Charlas y Charlatanes.

Desengáñese, una charla no le cambia la vida a nadie. Eso sólo pasa en las películas. Puede que le haga pensar de camino de casa en el Metro, lo cual no tiene mérito, porque entre estación y estacíón una ocupa la cabeza en cualquier cosa. Pero, le reitero, para cuando se levante al día siguiente, el hechizo ya habrá pasado.

¿Por qué será, entonces, que hay gente que se gana la vida (y la gana por goleada) dando charlas? Pues porque son, como todos los elementos decorativos, algo inútil de una tremenda utilidad.

Tomemos, por ejemplo, la Educación Vial. En teoría, una parte del saber que la juventud debe mamar de las tetas del Sistema Educativo (¡toma frase!), pero que, en la práctica, no encuentra su sitio entre tanta ecuación y tanto complemento agente.
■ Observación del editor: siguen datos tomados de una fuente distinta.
Lemma fetch_sim s dv ls q dv' :
  dsim (s, dv) ls q -> dev_fetch (k_disk s) dv = Some dv' -> exists q', dsim (s, dv') (ls ++ [LTau]) q'.
Proof.
  intros (Hv & Hl & Hh) E. destruct (q_posted q) as [|r l] eqn:Eq.
  - exfalso. pose proof (vi_avail_idx _ _ _ _ Hv) as Hi. rewrite Eq, Z.add_0_r, u16_small in Hi by apply Hv.
    unfold dev_fetch in E. cbn [fst] in Hi. by rewrite Hi, Z.eqb_refl in E.
  - destruct (vinv_fetch _ _ _ _ _ _ Hv Eq) as (dv2 & E' & V'). cbn [fst snd] in *. rewrite E in E'. injection E' as <-.
    eexists. split; [exact V'|]. split.
    + eapply device_live; [exact Hl|done|done|]. unfold requests, running. cbn. rewrite Eq. solve_Permutation.
    + eapply dhist_tau; [exact Hh|done| |done]. cbn. rewrite Eq. solve_Permutation.
Qed.

Lemma complete_sim s dv ls q h v' dv' :
  dsim (s, dv) ls q -> dev_complete h (k_disk s) dv = Some (v', dv') ->
  exists q', dsim (set_kdisk v' s, dv') (ls ++ [LTau]) q'.
Proof.
  intros (Hv & Hl & Hh) E. cbn [fst snd] in *.
  assert (h ∈ dv_pending dv) as Hp.
  { unfold dev_complete in E. destruct (d_addr _); try done. destruct (d_addr _); try done. destruct (d_addr _); try done.
    destruct (_ && _) eqn:Eb; [|done]. apply andb_true_iff in Eb as [_ Eb]. by apply bool_decide_eq_true in Eb. }
  rewrite (vi_pending _ _ _ _ Hv) in Hp. apply list_elem_of_fmap in Hp as (r & -> & Hr).
  apply list_elem_of_split in Hr as (l1 & l2 & Eq).
  assert (v_bdisk v' = v_bdisk (k_disk s)) as Eb.
  { unfold dev_complete in E. destruct (d_addr _); try done. destruct (d_addr _); try done. destruct (d_addr _); try done.
    destruct (_ && _); [|done]. by injection E as <- _. }
  destruct (vinv_complete _ _ _ _ _ _ _ Hv Eq) as (v2 & dv2 & E' & V'). rewrite E in E'. injection E' as <- <-.
  eexists. split; [exact V'|]. split.
  - eapply device_live; [exact Hl|done|done|]. unfold requests, running. cbn. rewrite Eq. solve_Permutation.
  - destruct Hh as [H1 H2]. unfold dhist. rewrite posts_app, ends_app, H1. cbn. rewrite !app_nil_r. split.
    + rewrite Eq, !fmap_app. cbn [fmap list_fmap]. solve_Permutation.
    + rewrite !fmap_app, H2, !fmap_app. solve_Permutation.
Qed.

Lemma steps_sim s0 dv0 ls c : disk_boot s0 dv0 -> dsteps (s0, dv0) ls c -> exists q, dsim c ls q.
Proof.
  intros Hb H. induction H as [|ls c l c' _ [q IH] Hs]; [eexists; by apply boot_sim|].
  destruct Hs as [s dv pr b blk w o s'|s dv pr h b d s'|s dv s'|s dv dv'|s dv h v' dv'|s dv s' E H1 H2].
  - by eapply try_sim.
  - by eapply end_sim.
  - by eapply intr_sim.
  - by eapply fetch_sim.
  - by eapply complete_sim.
  - destruct IH as (Hv & Hl & Hh). exists q. split; [cbn; by rewrite E|]. split; [|by eapply dhist_tau].
    intros p Hp. destruct (Hl p Hp) as [L1 L2]. cbn [fst] in *. rewrite E. split; [intros b ?; by apply L1, H2|intros ?; by apply L2, H1].
Qed.

(** C4. The disk driver and its device, under any interleaving of transfers by any
    processes, completions in any order, and interrupts.  Every transfer asked
    for is carried out by the device exactly once or still to be carried out, and
    a call that returns is one whose transfer was carried out, with the sector,
    direction and buffer it asked for; at most two are under way.  No call and no
    interrupt panics ([virtio_disk_rw] posts its request or finds two under way,
    and after a wake-up it returns exactly if its buffer's transfer is over); the
    device finds a well-formed chain behind every head it has fetched.  A process
    asleep on a buffer waits for a transfer under way, and one asleep for
    descriptors means that two are under way: no wake-up is lost. *)
Theorem virtio_exactly_once s0 dv0 ls s dv :
  disk_boot s0 dv0 -> dsteps (s0, dv0) ls (s, dv) ->
  (exists carried waiting, posts ls ≡ₚ carried ++ waiting /\ dv_log dv = xfer_for <$> carried /\
     ends ls ⊆+ (head_buf <$> carried)) /\
  (length (posts ls) <= length (ends ls) + 2)%nat /\
  (forall pr b blk w, disk_ready s pr -> (forall i, v_info_b (k_disk s) i <> Some b) ->
     exists o s', rw_try b blk w (taken LkDisk s) = Ok o s' /\
       (o = None -> length (posts ls) = length (ends ls) + 2)%nat) /\
  (forall pr h b, disk_ready s pr -> v_info_b (k_disk s) h = Some b ->
     exists s', rw_end h b (taken LkDisk s) = Ok (negb (v_bdisk (k_disk s) b)) s') /\
  (intr_ready s -> exists s', virtio_disk_intr s = Ok tt s') /\
  (forall h, h ∈ dv_pending dv -> is_Some (dev_complete h (k_disk s) dv)) /\
  (forall p, (p < NPROC)%nat ->
     (forall b, asleep_on (ChBuf b) (k_procs s p) = true -> v_bdisk (k_disk s) b = true) /\
     (asleep_on ChDisk (k_procs s p) = true -> length (posts ls) = length (ends ls) + 2)%nat).
Proof.
  intros Hb Hs. destruct (steps_sim _ _ _ _ Hb Hs) as (q & Hv & Hl & H1 & H2). cbn [fst snd] in *.
  assert (length (posts ls) = length (ends ls) + length (requests q))%nat as Hn.
  { apply Permutation_length in H1, H2. rewrite !length_fmap, !length_app in *. rewrite length_fmap, length_app in H2.
    unfold requests, running. rewrite !length_app. lia. }
  pose proof (vinv_two _ _ _ _ Hv) as Htwo. cbn [length] in Htwo. split_and!.
  - exists (view <$> q_log q), (view <$> (q_posted q ++ q_fetched q)). split_and!.
    + by rewrite H1, fmap_app.
    + rewrite (vi_log _ _ _ _ Hv), <- list_fmap_compose. done.
    + rewrite <- list_fmap_compose. rewrite H2. by apply submseteq_inserts_r.
  - lia.
  - intros pr b blk w Hr Hf. destruct (rw_try_ok s pr dv q b blk w Hr Hv Hf) as (o & s' & s1 & ch & E & _ & _ & _ & H).
    exists o, s'. split; [done|]. intros ->. destruct H as (_ & _ & H). lia.
  - intros pr h b Hr Hi. destruct (vi_info _ _ _ _ Hv h b Hi) as (r & Hin & <- & <-).
    unfold requests in Hin. apply elem_of_app in Hin as [Hin|Hin].
    + destruct (rw_end_wait s pr dv q r Hr Hv Hin) as (s' & E & _). exists s'.
      assert (v_bdisk (k_disk s) (dr_buf r) = true) as -> by (apply (vi_busy _ _ _ _ Hv), list_elem_of_fmap; by exists r). done.
    + apply list_elem_of_split in Hin as (l1 & l2 & Hq). destruct (rw_end_done s pr dv q l1 r l2 Hr Hv Hq) as (s' & E & _).
      exists s'. by rewrite (acked_idle _ _ _ _ _ _ _ Hv Hq).
  - intros Hr. destruct (intr_ok s dv q Hr Hv) as (s' & E & _). by exists s'.
  - intros h. rewrite (vi_pending _ _ _ _ Hv). intros (r & -> & Hr)%list_elem_of_fmap.
    apply list_elem_of_split in Hr as (l1 & l2 & Eq). destruct (vinv_complete _ _ _ _ _ _ _ Hv Eq) as (v2 & dv2 & E' & _). by rewrite E'.
  - intros p Hp. destruct (Hl p Hp) as [L1 L2]. split; [done|]. intros H%L2. lia.
Qed.
End spec.

(** ** An example *)

(** A device whose registers read as 0. *)
#[local] Instance quiet_mmio : Mmio unit := {| mmio_read _ d := (0, d); mmio_write _ _ d := d |}.

(** Process 1 writes buffer 3 to block 5; the device carries it out. *)
Definition demo_posted : kernel unit unit := end_of (rw_try 3 5 true) (taken LkDisk demo_kernel).
Definition demo_fetched : vdev := mkvdev 1 [0%nat] [].
Definition demo_done : option (vdisk * vdev) := dev_complete 0 (k_disk demo_posted) demo_fetched.

Lemma demo_posted_ok : rw_try 3 5 true (taken LkDisk demo_kernel) = Ok (Some (0%nat, false)) demo_posted.
Proof.
  unfold demo_posted.
  refine (end_of_ok (fun x y => bool_decide (x = y)) (rw_try 3 5 true) (taken LkDisk demo_kernel) (Some (0%nat, false)) _ _).
  - intros x y. apply bool_decide_eq_true.
  - vm_compute. reflexivity.
Qed.
#[local] Opaque demo_posted.

Lemma virtio_exactly_once_witness :
  exists v, demo_done = Some (v, mkvdev 1 [] [mkxfer VIRTIO_BLK_T_OUT 10 3 1024]) /\
    (exists carried waiting, [(0%nat, 3%nat, 5, true)] ≡ₚ carried ++ waiting /\
       [mkxfer VIRTIO_BLK_T_OUT 10 3 1024] = xfer_for <$> carried /\ [] ⊆+ (head_buf <$> carried)).
Proof.
  destruct demo_done as [[v dv]|] eqn:E; [|exfalso; revert E; vm_compute; discriminate].
  assert (dv = mkvdev 1 [] [mkxfer VIRTIO_BLK_T_OUT 10 3 1024]) as ->.
  { enough (Some dv = snd <$> Some (v, dv)) as H by (rewrite <- E in H; revert H; vm_compute; congruence). done. }
  exists v. split; [reflexivity|]. unfold demo_done in E.
  destruct (virtio_exactly_once demo_kernel (mkvdev 0 [] []) [LPost (0%nat, 3%nat, 5, true); LTau; LTau]
    (set_kdisk v demo_posted) (mkvdev 1 [] [mkxfer VIRTIO_BLK_T_OUT 10 3 1024])) as [H _]; [| |exact H].
  - split.
    + intros i _. reflexivity.
    + intros i. reflexivity.
    + intros b. reflexivity.
    + split_and!; reflexivity.
    + reflexivity.
    + intros [|[|p]] _; (split; [|intros b]); reflexivity.
  - refine (dsts_step _ [LPost (0%nat, 3%nat, 5, true); LTau] (demo_posted, demo_fetched) LTau _ _
      (ds_complete demo_posted demo_fetched 0 v _ E)).
    refine (dsts_step _ [LPost (0%nat, 3%nat, 5, true)] (demo_posted, mkvdev 0 [] []) LTau _ _ (ds_fetch demo_posted _ demo_fetched _)).
    + refine (dsts_step _ [] (demo_kernel, mkvdev 0 [] []) (LPost (0%nat, 3%nat, 5, true)) (demo_posted, mkvdev 0 [] []) (dsts_refl _)
        (ds_try demo_kernel (mkvdev 0 [] []) 1 3 5 true (Some (0%nat, false)) demo_posted _ _ _ _)).
      * split; [apply demo_calm|reflexivity|reflexivity|split; reflexivity|intros p _; split; reflexivity|unfold NPROC; lia].
      * unfold awake. discriminate.
      * intros i. discriminate.
      * exact demo_posted_ok.
    + vm_compute. reflexivity.
Defined.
Solución, se llama al Ayuntamiento, nos envían a un par de policías y en dos horas solucionan el tema. Nosotros lo podemos en nuestra Memoria de Actividades, ellos lo ponen en la suya y así documentamos todos que hacemos "Educación Vial".

¿Resultado? Móntese en un coche donde un chaval de veinte años esté al volante. Yo lo hice, siendo conductor un sujeto que se había tragado charlas de Educación Vial en mi presencia, y el paseíto todavía me produce pesadillas los jueves alternos.

Lo mismo aplicable a las charlas de prevención de la violencia, el alcoholismo...

Pero, además de su innegable poder para justificar que "hacemos algo", las charlas también visten mucho. Que una inauguración de curso académico o cierre de convención empresarial sin su "ponente estrella" siempre queda como soso, sin cuerpo.

Así que invitamos a un ex-presidente de algo, que nos diga cuatro chorradas (pero muy bien dichas, eso sí), le hacemos una foto con el logo de la empresa, le soplamos el cheque obeso y todos contentos. Él con su pasta, nosotros con nuestro prestigio.

(¡La envidia que me dan esos tipos que se llevan -tirando muy por lo bajito- 300 eurazos por hablar una horilla! ¿Se me nota mucho?)